La Paciencia

19/05/2021

La paciencia es la actitud que lleva al ser humano a poder soportar contratiempos y dificultades para conseguir algún bien. Es la virtud de quienes saben sufrir y tolerar las contrariedades y adversidades con fortaleza y sin lamentarse. Esto hace que las personas que tienen paciencia sepan esperar con calma a que las cosas sucedan, ya que piensan que a las cosas que no dependan estrictamente de uno hay que darles tiempo.

La paciencia es por tanto actitud y es adquirida con el paso del tiempo y no de forma instantánea. Vamos educándonos a nosotros mismos para saber tomar las cosas con la lógica debida. La paciencia es muy útil a la hora de viajar. Puesto que no siempre salen las cosas como esperamos o existen contratiempos que no podemos controlar. El tener paciencia en momentos clave nos puede asegurar un viaje más tranquilo y desde luego con mucha menos ansiedad.

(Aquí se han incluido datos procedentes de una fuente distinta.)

(** The chains of the reader and of the check agree at each id. *)
Lemma read_scalar_returns id :
  in_ids id PRIMITIVE_IDS = true → returns (read_scalar id) (λ v, validate_scalar_type_id v id = Ok tt).
Proof.
  unfold read_scalar, read_num_as, by_id. intros _.
  repeat match goal with
  | |- context [if id =? ?k then _ else _] => destruct (Z.eqb_spec id k) as [->|?]; [returns|]
  end. returns.
Qed.

Lemma read_scalar_array_returns id :
  returns (read_scalar_array id) (λ v, validate_array_element_type_id v id = Ok tt).
Proof.
  unfold read_scalar_array, read_num_array_as, by_id.
  repeat match goal with
  | |- context [if id =? ?k then _ else _] => destruct (Z.eqb_spec id k) as [->|?]; [returns|]
  end. returns.
Qed.

Lemma read_fixed_scalar_array_returns `{!ExactFixed R E} id len :
  returns (read_fixed_scalar_array id len) (λ v, validate_fixed_array v id len = Ok tt).
Proof.
  unfold read_fixed_scalar_array, read_num_fixed_as, by_id.
  repeat match goal with
  | |- context [if id =? ?k then _ else _] => destruct (Z.eqb_spec id k) as [->|?];
      [eapply yields_bind;
        [apply yields_op; intros ? ? ? Hlen; first [apply exact_bool in Hlen | apply exact_num in Hlen | apply exact_string in Hlen]; exact Hlen
        |intros v Hlen; cbv beta in Hlen; apply yields_ret; unfold validate_fixed_array; simpl; by rewrite Hlen, Nat.eqb_refl]|]
  end. returns.
Qed.

(** Off the well-known ids, a chain gives its last arm. *)
Lemma validate_record id v :
  in_ids id WELL_KNOWN_IDS = false →
  validate_scalar_type_id v id =
    if match v with
       | Value.Structure s => st_id s =? id | Value.Enumeration e => en_id e =? id | _ => false
       end then Ok tt else Err NotTheScalar.
Proof.
  intros H. unfold validate_scalar_type_id, by_id.
  repeat match goal with
  | |- context [if id =? ?k then _ else _] => destruct (Z.eqb_spec id k) as [->|?]; [done|]
  end. done.
Qed.

Lemma validate_records id els :
  in_ids id WELL_KNOWN_IDS = false → validate_array_element_type_id (Value.ArrayStructure id els) id = Ok tt.
Proof.
  intros H. unfold validate_array_element_type_id, by_id.
  repeat match goal with
  | |- context [if id =? ?k then _ else _] => destruct (Z.eqb_spec id k) as [->|?]; [done|]
  end. by rewrite Z.eqb_refl.
Qed.

Lemma read_fields_returns (get_ref : TypeRef → SE R (option E) Value) declared (P : TypeRef → Value → Prop) :
  (∀ t, returns (get_ref t) (P t)) →
  returns (read_fields get_ref declared)
    (Forall2 (λ e f, sf_id f = e.1 ∧ P (low.sf_type_ref e.2) (sf_value f)) declared).
Proof.
  intros H. induction declared as [|[id d] declared IH]; simpl; [by apply yields_ret, Forall2_nil_2|].
  eapply yields_bind; [apply yields_any|intros _ _].
  eapply yields_bind; [apply H|intros v Hv]. eapply yields_bind; [apply IH|intros fs Hfs].
  by apply yields_ret, Forall2_cons_2.
Qed.

Lemma read_by_ref_returns `{!ExactFixed R E} fuel registry t :
  records_only registry →
  returns (read_by_ref fuel registry t) (λ v, validate_type_ref v t = Ok tt).
Proof.
  intros Hreg. revert t. induction fuel as [|fuel IH]; intros t; [apply yields_fail|].
  destruct t as [id|id|id len|key_id value_id|id].
  - cbn -[in_ids UUID_ID PRIMITIVE_IDS]. destruct (id =? UUID_ID); [apply yields_fail|].
    destruct (in_ids _ _) eqn:Hin; [by apply read_scalar_returns|].
    destruct (registry !! id) as [ty|] eqn:Hty; [|apply yields_fail].
    destruct (Hreg _ _ Hty) as (Hid & Hwk & s & Hk & _). unfold read_value_with. rewrite Hk, Hid.
    unfold read_structure. eapply yields_bind; [apply yields_any|intros fs _].
    apply yields_ret. rewrite validate_record by done. simpl. by rewrite Z.eqb_refl.
  - simpl. unfold read_array. destruct (registry !! id) as [ty|] eqn:Hty; [|apply read_scalar_array_returns].
    destruct (Hreg _ _ Hty) as (Hid & Hwk & s & Hk & _). rewrite Hk. returns. by apply validate_records.
  - simpl. unfold read_fixed_array.
    destruct (registry !! id) as [ty|] eqn:Hty; [|apply read_fixed_scalar_array_returns].
    destruct (Hreg _ _ Hty) as (Hid & Hwk & s & Hk & _). rewrite Hk.
    eapply yields_bind; [apply yields_any|intros _ _].
    eapply yields_bind; [apply yields_repeat|intros els Hels]. cbv beta in Hels. apply yields_ret.
    unfold validate_fixed_array. rewrite validate_records by done. simpl. by rewrite Hels, Nat.eqb_refl.
  - apply yields_fail.
  - simpl. eapply yields_bind; [apply yields_any|intros present _]. destruct present; [|by apply yields_ret].
    eapply yields_bind; [apply IH|intros v Hv]. by apply yields_ret.
Qed.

Vamos a ver algunos consejos de cómo educar la paciencia:

  • Entender que no puedes cambiar las cosas de inmediato: Hay situaciones en la vida las cuales no se tiene fuerza para cambiarlas rápidamente; debemos esperar de forma obligatoria. Debemos respetar los procesos necesarios para resolver los problemas. Un proceso lleva pasos a seguir, cada paso es importante.
  • Analiza tus beneficios y pérdidas: Al colocar todo en una balanza y analizar el margen de beneficios y pérdidas, entenderemos si la actitud que asumimos es buena o no.
  • Siempre Voluntad Positiva: Cuando creemos que las cosas van a salir mal, tendemos a desesperarnos más. Voluntad positiva y confianza en el resultado final nos ayudará a asumir los contratiempos.
  • No actúes siempre por emoción (sentimentalismos): Cuando le damos demasiado espacio a los sentimientos, éstos nos hacen tomar decisiones equivocadas y de forma irreflexiva. La consciencia debe tomar la mayor parte en la espera y así ayudarnos a tener más paciencia.
  • Transfiere la ira: La ira es el resultado opuesto de la paciencia, es natural sentirla, pero lo perjudicial es mantenernos mucho tiempo con ella. Si no transferimos la ira, nos hará daño y tiene resultados negativos en nuestra salud y en nuestras relaciones.

Es más que necesario saber que es posible educarse para ser más paciente. Se necesita ser inteligente para aprender con el paso del tiempo y en cada situación confiar en que saldrá lo mejor posible.